Normally, when an overhyped honcho falls from grace, time must be spent digging up his most egregious public statements, revealing the swagger that preceded the downfall. “Chainsaw Al” Dunlap, in contrast, was just getting revved up when his career conked out and his reputation got shredded. Picked by the board of Scott Paper Co. as the man to turn the struggling company around, Dunlap earned his nickname by ­slicing 11,000 employees. When Scott merged with Kimberly-Clark, Dunlap’s payoff was estimated at more than $100 million. Unable to flip Sunbeam to a new buyer, as he’d done with Scott, Dunlap was stuck actually running the company. He failed spectacularly. Within two miserable years, the board fired him. The tactics he’d used to stave off losses—the company overstated its net income by $60 million, which was real money back then—earned him a civil suit from the SEC and a class-action suit by shareholders. Dunlap eventually settled both and was barred from serving as an officer or director of any public company. You could call Chainsaw Al’s story a fall from grace, but in his case, that’s probably not the proper word.


Fred
7. Fred Joseph
As Michael Milken’s boss, Joseph led Drexel to “it” firm status on Wall Street in the 1980s. He then oversaw its plunge into bankruptcy in 1990, after the company was convicted of insider trading and forced to pay $650 million in fines. There was no evidence that Joseph himself committed a crime, but his poor management left the company without a crisis plan. In 1992, Drexel defaulted on $100 million in loans and closed up shop. Unlike Milken, Joseph didn’t go to jail, but he was banished from being a Wall Street CEO for life.

THE STAT: Joseph has since become managing director of Morgan Joseph & Co. In 2007, an industry group named him investment banker of the year.

Jay
8. Jay Gould
When it comes to unscrupulous behavior, Gould makes Milken look like a sweetheart. A railroad developer and speculator, Gould sold out his associates, bribed legislators to get deals done, and even kidnapped a potential investor. He duped the U.S. Treasury, pushing up the price of gold and prompting a scare on Wall Street that depressed all stocks. After hiring strikebreakers during a railroad strike in 1886, he was reported to have said, “I can hire one half of the working class to kill the other half.”

THE STAT
: When Gould died, his fortune was worth an estimated $67 billion in inflation-adjusted dollars.

John
9. John Patterson
The tyrannical Patterson liked to fire and then rehire executives to break their self-esteem. He banned “harmful” foods—including bread and butter—from company premises and had employees weighed and measured every six months. In 1913, he and 29 NCR officials were convicted of various antitrust violations, including the use of “knockout men” to intimidate store owners and keep them from buying from NCR’s competitors. (The conviction was overturned a year later.) Patterson may be best known for firing Thomas Watson, who went on to build IBM.

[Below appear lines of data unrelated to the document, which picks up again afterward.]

Lemma track_append_fails w s off pos sz g f :
  fd_path (SparseIndex.file s) = idx_path s -> nodes w !! idx_path s = Some (NFile g) ->
  is_u32 (u64_sub off (SparseIndex.base_offset s)) -> is_u32 pos -> entry_due s ->
  exists w' s', track_append off pos sz (with_faults [Some f] w, s)
      = (Err (Io (io_error_from (fault_kind f))), (w', s')) /\ index_kept (calm w) s w' s'.
Proof.
  intros Hp Hg H1 H2 Hdue. unfold track_append. rewrite bind_self, !try_into_u32_Some by done. cbv zeta.
  assert ((match entries s with [] => true | _ => interval s <=? bytes_since_last_entry s end) = true) as ->.
  { destruct Hdue as [->|Hle]; [done|]. destruct (entries s); [done|]. by apply Z.leb_le. }
  destruct s as [b p [fp pos0] es n iv]. simpl in *. subst fp. rewrite bind_bind. unfold write_entry.
  set (e := mkEntry _ _). set (bytes := take (fault_written f) (entry_bytes e)).
  eexists _, _. split.
  { erewrite bind_Err; [reflexivity|]. unfold SparseIndex.on_file, zoom. simpl.
    erewrite io_Err; [reflexivity|]. unfold write_all_append. erewrite bind_Ok.
    2: { simpl. by rewrite (lookup_file_run (with_faults [Some f] w) p g Hg). }
    unfold write_all, on_world, zoom, bind, next_fault. simpl. fold bytes.
    change (mkWorld (nodes w) (now_ms w) [] (read_max w)) with (calm w).
    by rewrite (do_write_run bytes (calm w) p _ g Hg). }
  simpl. split; [apply touches_insert|]. do 3 (split; [done|]). eexists. apply lookup_insert_eq.
Qed.

Lemma files_of_index w w' l start cs c sealed a ix :
  files_of w l start cs c sealed a -> index_kept w (index a) w' ix ->
  files_of w' (set_segments (sealed ++ [mkIndexed (segment a) ix]) l) start cs c sealed
    (mkIndexed (segment a) ix).
Proof.
  intros Hf (Ht & Hi & Hb & Hfd & Hg). pose proof Hf as (_ & _ & Ha & _ & _ & _ & Hbd & _).
  eapply files_of_update; [exact Hf|by apply touches_snd|..]; simpl; try done.
  pose proof Ha as [_ _ _ Hbi Hpi _ _].
  assert (Hok : seg_ok w' (dir l) (start + len (concat cs)) a c).
  { eapply seg_ok_touches; [exact Ht| |exact Ha]. rewrite Hpi.
    intros E%list_elem_of_singleton. by apply segment_index_path_ne in E. }
  destruct Hok. split; simpl; congruence || done.
Qed.
Lemma track_all_any offs (bss : list (list byte)) i pos w l start cs c sealed a :
  quiet w -> files_of w l start cs c sealed a ->
  (forall j, (j < length bss)%nat -> exists o, offs !! (i + j)%nat = Some o
     /\ is_u32 (u64_sub o (start + len (concat cs)))) ->
  0 <= pos -> pos + len (concat bss) < 2 ^ 32 ->
  exists w' ix segs',
    track_all offs (map len bss) i pos (w, l) = (Ok tt, (w', set_segments segs' l))
    /\ files_of w' (set_segments segs' l) start cs c sealed (mkIndexed (segment a) ix) /\ quiet w'.
Proof.
  revert i pos w l a. induction bss as [|bs bss IH]; intros i pos w l a Hq Hf Ho Hp Hb; simpl.
  { exists w, (index a), (segments l). destruct l, a. done. }
  simpl in Hb. rewrite len_app in Hb. pose proof (len_nonneg bs). pose proof (len_nonneg (concat bss)).
  destruct (Ho 0%nat ltac:(simpl; lia)) as (o & Eo & Hu). rewrite Nat.add_0_r in Eo. rewrite Eo.
  pose proof Hf as (Hs & _ & [_ _ _ Hbi _ _ _] & Hfd & (g & Hg) & _).
  destruct (track_append_any w (index a) o pos (len bs) g Hq Hfd Hg) as (w1 & ix & Ht & Hk);
    [by rewrite Hbi|split; lia|].
  erewrite bind_Ok; [|eapply on_active_run; [exact Hs|by apply on_idx_run]].
  rewrite u64_add_small by lia.
  destruct (IH (S i) (pos + len bs) w1 (set_segments (sealed ++ [mkIndexed (segment a) ix]) l) (mkIndexed (segment a) ix))
    as (w2 & ix2 & segs2 & Hr2 & Hf2 & Hq2); [eapply touches_quiet; [apply Hk|done]|by eapply files_of_index| |lia|lia|].
  { intros j Hj. replace (S i + j)%nat with (i + S j)%nat by lia. apply Ho. simpl. lia. }
  by exists w2, ix2, segs2.
Qed.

THE STAT: Today, NCR is worth $1.5 billion.

John
10. John Akers
While the rest of the world was moving toward personal computing, ­Akers remained stuck in the mainframe age, never quite figuring out what to do with IBM at a critical point in the tech industry’s evolution. Many outsiders viewed Akers as being in over his head. IBM was paralyzed by his lack of decisiveness.

THE STAT: Akers stepped down shortly after the company announced a $4.97 billion net loss for 1992.